Dataset entries:
==============================

(** * AnosysLoggers: field remapping, span flattening and attribute
    reconstruction

    A shallow embedding of [AnosysLoggers/tracing.py] and
    [AnosysLoggers/decorator.py].

    - Python values are the JSON-shaped trees [pyval]; floating point
      numbers are outside the model.
    - [set_nested] and [deserialize_attributes] mutate dicts and lists
      through references, so they run over an explicit store [heap] of
      objects addressed by [VRef].
    - Exceptions are the error side of [res].
    - The services of the Python runtime the code calls but does not
      define ([json.loads], [json.dumps], [str] of a container,
      [datetime.fromisoformat]) are fields of [PyLib], over which the
      development is parametric; [Mini.py] is a small concrete instance. *)

From Stdlib Require Import ZArith Lia Ascii String.
From stdpp Require Import base option list strings gmap pretty.

Local Open Scope char_scope.
Local Open Scope string_scope.
Local Open Scope Z_scope.

Set Warnings "-register-all".

(** ** Exceptions *)

Inductive exn : Type :=
  | IndexError
  | TypeError
  | AttributeError
  | ValueError (msg : string)
  | JSONDecodeError
  | HeapFault.   (* a reference outside the store: no Python exception *)

(** [json.JSONDecodeError] is a subclass of [ValueError]. *)
Definition is_ValueError (e : exn) : bool :=
  match e with
  | ValueError _ | JSONDecodeError => true
  | _ => false
  end.

Inductive res (A : Type) : Type :=
  | Ok (a : A)
  | Raise (e : exn).
Arguments Ok {A} a.
Arguments Raise {A} e.

Global Instance res_ret : MRet res := fun A a => Ok a.
Global Instance res_bind : MBind res := fun A B k m =>
  match m with
  | Ok a => k a
  | Raise e => Raise e
  end.

Definition raises {A} (m : res A) : bool :=
  match m with Ok _ => false | Raise _ => true end.

(** ** Strings *)

(** The double quote character. *)
Definition dquote : ascii := ascii_of_nat 34.

Module Str.

(** ASCII characters for which [str.isspace] holds. *)
Definition isspace (c : ascii) : bool :=
  let n := nat_of_ascii c in
  ((9 <=? n)%nat && (n <=? 13)%nat) || ((28 <=? n)%nat && (n <=? 32)%nat).

Fixpoint lstrip (s : string) : string :=
  match s with
  | String c s' => if isspace c then lstrip s' else s
  | EmptyString => EmptyString
  end.

Definition rstrip (s : string) : string :=
  String.rev (lstrip (String.rev s)).

(** [s.strip()] *)
Definition strip (s : string) : string := rstrip (lstrip s).

(** [s.startswith(c)] for a one-character prefix. *)
Definition startswith (c : ascii) (s : string) : bool :=
  match s with
  | String c' _ => bool_decide (c' = c)
  | EmptyString => false
  end.

(** [s.startswith('{') or s.startswith('[')] *)
Definition looks_like_json (s : string) : bool :=
  startswith "{" s || startswith "[" s.

Fixpoint split_go (sep : ascii) (cur : string) (s : string) : list string :=
  match s with
  | EmptyString => [String.rev cur]
  | String c s' =>
      if bool_decide (c = sep) then String.rev cur :: split_go sep EmptyString s'
      else split_go sep (String c cur) s'
  end.

(** [s.split(sep)] for a one-character separator: never empty. *)
Definition split (sep : ascii) (s : string) : list string :=
  split_go sep EmptyString s.

Definition digit (c : ascii) : option Z :=
  let n := nat_of_ascii c in
  if ((48 <=? n)%nat && (n <=? 57)%nat) then Some (Z.of_nat n - 48) else None.

(** Digits with single underscores between them, as [int] accepts;
    [prev] tells whether the previous character was a digit. *)
Fixpoint digits_go (acc : Z) (prev : bool) (s : string) : option Z :=
  match s with
  | EmptyString => if prev then Some acc else None
  | String c s' =>
      match digit c with
      | Some d => digits_go (10 * acc + d) true s'
      | None =>
          if bool_decide (c = "_"%char) && prev then
            match s' with
            | String c' _ =>
                if is_Some_dec (digit c') then digits_go acc false s' else None
            | EmptyString => None
            end
          else None
      end
  end.

(** [int(s)] on ASCII text: surrounding whitespace, an optional sign,
    decimal digits.  [None] stands for [ValueError]. *)
Definition to_int (s : string) : option Z :=
  match strip s with
  | String "-" s' => Z.opp <$> digits_go 0 false s'
  | String "+" s' => digits_go 0 false s'
  | s' => digits_go 0 false s'
  end.

(** [str(n)] for an integer. *)
Definition of_int (n : Z) : string := pretty n.

End Str.

(** Python indexing [l[i]]: a negative index counts from the end. *)
Definition py_index {A} (l : list A) (i : Z) : res A :=
  let i' := if i <? 0 then i + Z.of_nat (length l) else i in
  if i' <? 0 then Raise IndexError
  else match l !! Z.to_nat i' with
       | Some a => Ok a
       | None => Raise IndexError
       end.

(** Python item assignment [l[i] = x] on a list. *)
Definition py_setitem {A} (l : list A) (i : Z) (x : A) : res (list A) :=
  let i' := if i <? 0 then i + Z.of_nat (length l) else i in
  if (i' <? 0) || (Z.of_nat (length l) <=? i') then Raise IndexError
  else Ok (<[Z.to_nat i' := x]> l).

(** ** Dictionaries: insertion ordered, keys are strings *)

Module Dict.
Section Dict.
Context {V : Type}.

Definition t := list (string * V).

Fixpoint get (d : list (string * V)) (k : string) : option V :=
  match d with
  | [] => None
  | (k', v) :: d' => if String.eqb k' k then Some v else get d' k
  end.

Definition mem (d : list (string * V)) (k : string) : bool :=
  match get d k with Some _ => true | None => false end.

(** [d[k] = v]: an existing key keeps its position, a new one goes last. *)
Fixpoint set (d : list (string * V)) (k : string) (v : V) : list (string * V) :=
  match d with
  | [] => [(k, v)]
  | (k', v') :: d' =>
      if String.eqb k' k then (k', v) :: d' else (k', v') :: set d' k v
  end.

End Dict.
Arguments t V : clear implicits.
End Dict.

(** ** Values *)

(** JSON-shaped Python values, as [json.loads] builds them. *)
Inductive pyval : Type :=
  | PNone
  | PBool (b : bool)
  | PInt (n : Z)
  | PStr (s : string)
  | PList (l : list pyval)
  | PDict (d : list (string * pyval)).

(** Truth value of an object, as [if x], [x or y] and [not x] take it. *)
Definition truthy (v : pyval) : bool :=
  match v with
  | PNone => false
  | PBool b => b
  | PInt n => negb (n =? 0)
  | PStr s => negb (String.eqb s EmptyString)
  | PList l => match l with [] => false | _ => true end
  | PDict d => match d with [] => false | _ => true end
  end.

(** The Python runtime as far as the code relies on it. *)
Record PyLib : Type := {
  json_loads : string -> option pyval;      (* [None]: JSONDecodeError *)
  json_dumps : pyval -> string;             (* [json.dumps(v)] *)
  json_dumps_indent : pyval -> string;      (* [json.dumps(v, indent=2)] *)
  str_container : pyval -> string;          (* [str(v)] of a list or dict *)
  iso_timestamp : string -> option Z        (* [int(fromisoformat(s).timestamp())],
                                               [None]: ValueError *)
}.

(** ** The store *)

(** A value held in a variable or a container slot: containers are
    held by reference. *)
Inductive val : Type :=
  | VNone
  | VBool (b : bool)
  | VInt (n : Z)
  | VStr (s : string)
  | VRef (l : nat).

Inductive obj : Type :=
  | ODict (d : list (string * val))
  | OList (l : list val).

Abbreviation heap := (list obj).

Definition alloc (h : heap) (o : obj) : heap * val :=
  ((h ++ [o])%list, VRef (List.length h)).

(** [isinstance(v, list)] *)
Definition is_list (h : heap) (v : val) : bool :=
  match v with
  | VRef l => match h !! l with Some (OList _) => true | _ => false end
  | _ => false
  end.

(** [isinstance(v, dict)] *)
Definition is_dict (h : heap) (v : val) : bool :=
  match v with
  | VRef l => match h !! l with Some (ODict _) => true | _ => false end
  | _ => false
  end.

(** [isinstance(v, (dict, list))] *)
Definition is_container (h : heap) (v : val) : bool :=
  is_dict h v || is_list h v.

Section AllocChildren.
Context (alloc_child : heap -> pyval -> heap * val).

(** The elements of a list, left to right. *)
Fixpoint alloc_elems (h : heap) (l : list pyval) : heap * list val :=
  match l with
  | [] => (h, [])
  | t :: l' =>
      let '(h1, v) := alloc_child h t in
      let '(h2, vs) := alloc_elems h1 l' in
      (h2, v :: vs)
  end.

(** The values of a dict, in the order of its keys. *)
Fixpoint alloc_items (h : heap) (d : list (string * pyval))
  : heap * list (string * val) :=
  match d with
  | [] => (h, [])
  | (k, t) :: d' =>
      let '(h1, v) := alloc_child h t in
      let '(h2, kvs) := alloc_items h1 d' in
      (h2, (k, v) :: kvs)
  end.

End AllocChildren.

(** Builds a fresh object graph for a tree. *)
Fixpoint alloc_tree (h : heap) (t : pyval) : heap * val :=
  match t with
  | PNone => (h, VNone)
  | PBool b => (h, VBool b)
  | PInt n => (h, VInt n)
  | PStr s => (h, VStr s)
  | PList l =>
      let '(h', vs) := alloc_elems alloc_tree h l in
      alloc h' (OList vs)
  | PDict d =>
      let '(h', kvs) := alloc_items alloc_tree h d in
      alloc h' (ODict kvs)
  end.

(** Reads the tree below a value back from the store. *)
Fixpoint reify (fuel : nat) (h : heap) (v : val) : option pyval :=
  match v with
  | VNone => Some PNone
  | VBool b => Some (PBool b)
  | VInt n => Some (PInt n)
  | VStr s => Some (PStr s)
  | VRef l =>
      match fuel with
      | O => None
      | S fuel' =>
          match h !! l with
          | Some (OList vs) => PList <$> mapM (reify fuel' h) vs
          | Some (ODict kvs) =>
              PDict <$> mapM (fun kv => pair kv.1 <$> reify fuel' h kv.2) kvs
          | None => None
          end
      end
  end.

(** ** Nested attribute reconstruction ([tracing.py]) *)

Section Reconstructor.
Context (py : PyLib).

Definition list_of (h : heap) (l : nat) : res (list val) :=
  match h !! l with
  | Some (OList vs) => Ok vs
  | _ => Raise HeapFault
  end.

(** [n] rounds of [current.append(x)], [x] built anew by [mk] each time. *)
Fixpoint append_fresh (mk : heap -> heap * val) (n : nat) (h : heap) (l : nat)
  : res heap :=
  match n with
  | O => Ok h
  | S n' =>
      let '(h1, x) := mk h in
      vs ← list_of h1 l;
      append_fresh mk n' (<[l := OList (vs ++ [x])%list]> h1) l
  end.

(** [while len(current) <= idx: current.append(x)] *)
Definition grow (mk : heap -> heap * val) (h : heap) (l : nat) (idx : Z)
  : res heap :=
  vs ← list_of h l;
  append_fresh mk (Z.to_nat (idx + 1 - Z.of_nat (List.length vs))) h l.

Definition new_dict (h : heap) : heap * val := alloc h (ODict []).
Definition no_object (h : heap) : heap * val := (h, VNone).

(** The block
<<
    if not isinstance(current, list):
        current_parent = current
        current = []
        if isinstance(current_parent, dict):
            current_parent[parts[key]] = current
>>
    where [key] is [i - 1] inside the loop and [-2] at the final
    segment.  [current_parent] is bound to the container that was
    current, so it is that container which receives the new list.
    Returns the location of the list that is current afterwards. *)
Definition as_list (parts : list string) (key : Z) (h : heap) (current : val)
  : res (heap * nat) :=
  if is_list h current then
    match current with
    | VRef l => Ok (h, l)
    | _ => Raise HeapFault
    end
  else
    let current_parent := current in
    let '(h1, fresh) := alloc h (OList []) in
    match current_parent with
    | VRef p =>
        match h1 !! p with
        | Some (ODict d) =>
            k ← py_index parts key;
            Ok (<[p := ODict (Dict.set d k fresh)]> h1, List.length h)
        | Some (OList _) => Raise HeapFault
        | None => Raise HeapFault
        end
    | _ => Ok (h1, List.length h)
    end.

(** The [except ValueError] branch of the loop body: only a dict
    supports both [part in current] and [current[part]] with a string. *)
Definition enter_key (h : heap) (current : val) (part : string)
  : res (heap * val) :=
  match current with
  | VRef l =>
      match h !! l with
      | Some (ODict d) =>
          let create :=
            let '(h1, fresh) := new_dict h in
            Ok (<[l := ODict (Dict.set d part fresh)]> h1, fresh) in
          match Dict.get d part with
          | Some v => if is_container h v then Ok (h, v) else create
          | None => create
          end
      | Some (OList _) => Raise TypeError
      | None => Raise HeapFault
      end
  | _ => Raise TypeError
  end.

(** [while len(current) <= idx: current.append({})] and
    [current = current[idx]], on the list at [l]. *)
Definition enter_index (h : heap) (l : nat) (idx : Z) : res (heap * val) :=
  h' ← grow new_dict h l idx;
  vs ← list_of h' l;
  v ← py_index vs idx;
  Ok (h', v).

(** One iteration of [for i, part in enumerate(parts[:-1])]. *)
Definition walk_step (parts : list string) (i : nat) (part : string)
    (st : heap * val) : res (heap * val) :=
  let '(h, current) := st in
  match Str.to_int part with
  | Some idx =>
      '(h1, l) ← as_list parts (Z.of_nat i - 1) h current;
      enter_index h1 l idx
  | None => enter_key h current part
  end.

Fixpoint walk (parts : list string) (i : nat) (todo : list string)
    (st : heap * val) : res (heap * val) :=
  match todo with
  | [] => Ok st
  | part :: todo' =>
      st' ← walk_step parts i part st;
      walk parts (S i) todo' st'
  end.

(** [json.loads] of a string value that looks like JSON; anything
    else, and text that does not parse, is kept. *)
Definition parse_value (h : heap) (value : val) : heap * val :=
  match value with
  | VStr s =>
      if Str.looks_like_json (Str.strip s) then
        match json_loads py s with
        | Some t => alloc_tree h t
        | None => (h, value)
        end
      else (h, value)
  | _ => (h, value)
  end.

==============================

> [Task to carry out]: If a line in the records contains the word "create", copy it out.

> [Solution to this exercise]:
          let create :=
          | Some v => if is_container h v then Ok (h, v) else create
          | None => create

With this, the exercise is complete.